A friend of mine took American Sign Language as one of her college courses. From what she was telling me and demonstrating, it seems to be an interesting subject and I’ve thought about taking it. Quina was of good use when I chose this topic.

She was able to inform me on events which were held for the deaf community. I decided to attend one of the deaf events with her. Apart of the deaf community where individuals who communicate via signed languages, individuals who attended schools for the deaf, children of deaf parents, and sign language interpreter. Although culturally deaf people use sign language, not all signers are deaf. There are many hearing signers who grow up in or interact with culturally deaf communities. Because deaf people usually have hearing parents, many have relatives who learn sign language and become involved in deaf communities.

And like children born to Spanish-speaking families in the United States, hearing children of deaf parents learn spoken English from relatives, friends, and other English-speaking adults in their neighborhood. They grow up bilingual in ASL and English, and move between the two cultures. I was able to see and experience some of the ways deaf and hearing impaired people communicate. This particular deaf event is held twice a month at the Starbuck’s located in St. Matthews Mall. It is called a “Deaf coffee chat” and they fellowship with one another. Several other events were held at other Starbuck’s ocations also. I learned when communicating with the deaf community, you should be comfortable as with any one else. Giving them eye contact makes them feel comfortable. Some use sign language, some use interpreters and some read lips. People who describe themselves as “hard of hearing “or “deafened” do not see themselves as members of the Deaf culture. Some may know sign language but their primary language is English. Each was unique in his or her own way. They don’t want to be looked as having a disability or being different from other’s who aren’t deaf or hearing impaired.

I had the opportunity to interview one of the people who were part of the deaf community. Her name is Mary Wilson. Mary was a young lady in her mid thirties. She was born deafened. She used ASL (American Sign Language). My friend Quina introduced us and she interpreted for us, although there was a sign interpreter there.

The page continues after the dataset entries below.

(* ===== verification/Transcode.v ===== *)
(** Transcoding: a serialized object written with another protocol
    (cpp/inc/bond/core/transforms.h [Serializer], bonded_void.h, value.h [value<void>],
    parser.h and detail/inheritance.h with a runtime schema, detail/typeid_value.h,
    detail/parser_utils.h).

    The parser drives the serializer without ever making the object.  What is copied is
    decided by the payload; the runtime schema names the fields it knows, and may be
    the empty one of [Unknown]. *)

From stdpp Require Import strings.
From S2P Require Import Prelude Streams DataType Metadata Protocol Schema Parser.
From S2P Require Import RuntimeSchema Validate.

Section Transcode.
Context {R W : Type} `{Readable R} (P : ProtocolReader R) (Q : ProtocolWriter W).

(** The state is the reader and the writer. *)
Definition input {A} (m : M R A) : M (R * W) A := zoom fst (fun r s => (r, snd s)) m.
Definition output {A} (m : M W A) : M (R * W) A := zoom snd (fun w s => (fst s, w)) m.

(** ** Values of a basic type *)

(** [Serializer::Write(value<T, Reader>)]. *)
Definition WriteBasic (t : btype) : M (R * W) unit :=
  let! data := input (Read P t) in output (Write Q data).

(** [BasicTypeField], with [Serializer::Field] or [UnknownField] for the value; a tag of
    no basic type is not read. *)
Definition BasicTypeField (type : BondDataType) (id : Z) : M (R * W) unit :=
  match basic_type_of_id type with
  | Some t =>
      output (WriteFieldBegin Q type id) ;;; WriteBasic t ;;; output (WriteFieldEnd Q)
  | None => ret tt
  end.

(** ** Schemas for what the schema does not describe *)

(** [value<void, Reader>(input, type)]: a schema with a root of the type and no
    structs. *)
Definition untyped (type : BondDataType) : RuntimeSchema :=
  schema_of (mkSchemaDef [] (mkTypeDef type 0 None None false)).

(** The schema [DynamicParser::UnknownField] gives an unknown field. *)
Definition unknown_field_schema (type : BondDataType) : RuntimeSchema :=
  if type =? BT_STRUCT then unknown_schema else untyped type.

(** The schema of an element whose type in the payload is [type]. *)
Definition payload_schema (element : RuntimeSchema) (type : BondDataType) : RuntimeSchema :=
  if type =? GetTypeId element then element else untyped type.

(** ** Containers and fields; [nested] writes a struct or container of a schema *)

Section Nested.
Context (nested : RuntimeSchema -> M (R * W) unit).

(** [DeserializeContainer(transform, element, input)] and
    [Serializer::Container(element, size)]. *)
Definition Container (type : BondDataType) (size : Z) (write : M (R * W) unit) :
    M (R * W) unit :=
  output (WriteContainerBegin Q size type) ;;;
  repeatM (Z.to_nat size) write ;;;
  output (WriteContainerEnd Q).

Definition DeserializeContainer (element : RuntimeSchema) : M (R * W) unit :=
  let! h := input (ReadContainerBegin P (GetTypeId element)) in
  (if is_container_or_struct (snd h)
   then Container (snd h) (fst h) (nested (payload_schema element (snd h)))
   else
     match basic_type_of_id (snd h) with
     | Some t => Container (snd h) (fst h) (WriteBasic t)
     | None => ret tt
     end) ;;;
  input (ReadContainerEnd P).

(** [DeserializeMap(transform, keyType, element, input)]: [MapByElement] and [MapByKey]
    select the types, [Serializer::Container(key, value, size)] writes. *)
Definition MapContainer (type : BondDataType * BondDataType) (size : Z)
    (write : M (R * W) unit) : M (R * W) unit :=
  output (WriteMapBegin Q size type) ;;;
  repeatM (Z.to_nat size) write ;;;
  output (WriteContainerEnd Q).

Definition MapByKey (type : BondDataType * BondDataType) (size : Z)
    (write : M (R * W) unit) : M (R * W) unit :=
  match basic_type_of_id (fst type) with
  | Some t => MapContainer type size (WriteBasic t ;;; write)
  | None => ret tt
  end.

Definition DeserializeMap (keyType : BondDataType) (element : RuntimeSchema) :
    M (R * W) unit :=
  let! h := input (ReadMapBegin P (keyType, GetTypeId element)) in
  (if is_container_or_struct (snd (snd h))
   then MapByKey (snd h) (fst h) (nested (payload_schema element (snd (snd h))))
   else
     match basic_type_of_id (snd (snd h)) with
     | Some t => MapByKey (snd h) (fst h) (WriteBasic t)
     | None => ret tt
     end) ;;;
  input (ReadContainerEnd P).

(** [Serializer::Field] and [UnknownField] for a struct or container. *)
Definition WriteNested (type : BondDataType) (id : Z) (r : RuntimeSchema) : M (R * W) unit :=
  output (WriteFieldBegin Q type id) ;;; nested r ;;; output (WriteFieldEnd Q).

(** [DynamicParser::UnknownField]. *)
Definition UnknownField (type : BondDataType) (id : Z) : M (R * W) unit :=
  if is_container_or_struct type then WriteNested type id (unknown_field_schema type)
  else BasicTypeField type id.

Definition NextField : M (R * W) (BondDataType * Z) := input (ReadSubsequentField P).

(** The fields of the schema that are passed over, and the rest. *)
Fixpoint omitted_fields (type : BondDataType) (id : Z) (rest : list FieldDef) :
    list FieldDef * list FieldDef :=
  match rest with
  | f :: rest' =>
      if (fd_id f <? id) || is_stop type then
        let r := omitted_fields type id rest' in (f :: fst r, snd r)
      else ([], rest)
  | [] => ([], [])
  end.

(** [DynamicParser::ReadFields] with a runtime schema. *)
Fixpoint RuntimeReadFields (schema : RuntimeSchema) (fuel : nat) (rest : list FieldDef)
    (tag : BondDataType * Z) : M (R * W) (BondDataType * Z) :=
  match fuel with
  | O => fail OutOfFuel
  | S fuel' =>
      let '(type, id) := tag in
      let '(omitted, rest) := omitted_fields type id rest in
      forM omitted (fun f =>
        output (WriteFieldOmitted Q (td_id (fd_type f)) (fd_id f) (fd_metadata f))) ;;;
      if is_stop type then ret tag
      else
        let next (rest : list FieldDef) :=
          let! tag' := NextField in RuntimeReadFields schema fuel' rest tag' in
        match rest with
        | f :: rest' =>
            if fd_id f =? id then
              (if is_container_or_struct type then
                 if td_id (fd_type f) =? type
                 then WriteNested type id (with_field schema f)
                 else UnknownField type id
               else BasicTypeField type id) ;;; next rest'
            else UnknownField type id ;;; next rest
        | [] => UnknownField type id ;;; next []
        end
  end.

(** [ReadUnknownFields]: a base's end is written as one, unknown fields are copied. *)
Fixpoint CopyUnknownFields (fuel : nat) (tag : BondDataType * Z) : M (R * W) unit :=
  match fuel with
  | O => fail OutOfFuel
  | S fuel' =>
      if fst tag =? BT_STOP then ret tt
      else
        (if fst tag =? BT_STOP_BASE then output (WriteStructEnd Q true)
         else UnknownField (fst tag) (snd tag)) ;;;
        let! tag' := NextField in CopyUnknownFields fuel' tag'
  end.

Definition with_input {A} (extra : nat) (m : nat -> M (R * W) A) : M (R * W) A :=
  fun s => m (2 + extra + length (view (fst s)))%nat s.

(** [DynamicParser::ReadFields(schema, transform)]; the result tells whether a base ended
    the struct. *)
Definition CopyFields (base : bool) (schema : RuntimeSchema) (fields : list FieldDef) :
    M (R * W) bool :=
  let! tag := input (ReadFieldBegin P) in
  let! tag := with_input (length fields) (fun fuel => RuntimeReadFields schema fuel fields tag) in
  let! done :=
    if negb base then with_input 0 (fun fuel => CopyUnknownFields fuel tag) ;;; ret false
    else ret (fst tag =? BT_STOP) in
  input (ReadFieldEnd P) ;;; ret done.

(** [Apply(Serializer(output, base), bonded<void>(input, schema, base))]: the dynamic
    parser reads a struct between [StructBegin] and [StructEnd], its base with a parser
    of its own.  [Serializer::Base] returns [false] whatever the base's parser
    returned. *)
Fixpoint CopyStruct (levels : nat) (base : bool) (schema : RuntimeSchema) : M (R * W) bool :=
  match levels with
  | O => fail OutOfFuel
  | S levels' =>
      input (ReadStructBegin P base) ;;;
      let! _ := of_outcome (depth_of schema) in
      let! d := of_outcome (GetStruct schema) in
      output (WriteStructBegin Q base) ;;;
      (let! has_base := of_outcome (HasBase schema) in
       if (has_base : bool) then
         let! b := of_outcome (GetBaseSchema schema) in
         let! _ := CopyStruct levels' true b in ret tt
       else ret tt) ;;;
      let! done := CopyFields base schema (fields d) in
      output (WriteStructEnd Q base) ;;;
      input (ReadStructEnd P base) ;;;
      ret done
  end.
End Nested.

Definition levels_of (r : RuntimeSchema) : nat := S (length (structs (rs_schema r))).

(** [value<void>::_Apply(Serializer(output))], for a writer whose protocol has tags (an
    untagged one would marshal a [bonded<T>] into a blob). *)
Fixpoint Transcode (fuel : nat) (r : RuntimeSchema) : M (R * W) unit :=
  match fuel with
  | O => fail OutOfFuel
  | S fuel' =>
      if GetTypeId r =? BT_STRUCT then
        let! _ := CopyStruct (Transcode fuel') (levels_of r) false r in ret tt
      else if GetTypeId r =? BT_MAP then
        DeserializeMap (Transcode fuel') (GetTypeId (key_schema r)) (element_schema r)
      else DeserializeContainer (Transcode fuel') (element_schema r)
  end.

(** [Apply(SerializeTo(output), bonded<void>(input, schema))]; every level of nesting is
    preceded by a byte of the payload. *)
Definition Apply_bonded (schema : RuntimeSchema) : M (R * W) unit :=
  with_input 0 (fun fuel => Transcode fuel schema).
End Transcode.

She could tell I was very nervous, I told her I was writing an essay on the deaf community. She was happy that I took an interest. She said most people don’t bother especially if they don’t have to deal with someone that’s deaf or hearing impaired.

I was honored to have the opportunity. She explained that she lives her life to the fullest, just as a person who can hear. Mary stated that she has lived her whole life using sign. She taught me how to sign hello, nice to meet you, and goodbye. It was really nice meeting her and observing the different ways each of them communicate and have such an enjoying time with one another. They all sit around and share coffee and lattes and casual conversation, as if they were literally speaking to one another. Which they were communicating as we do; only they were using sign.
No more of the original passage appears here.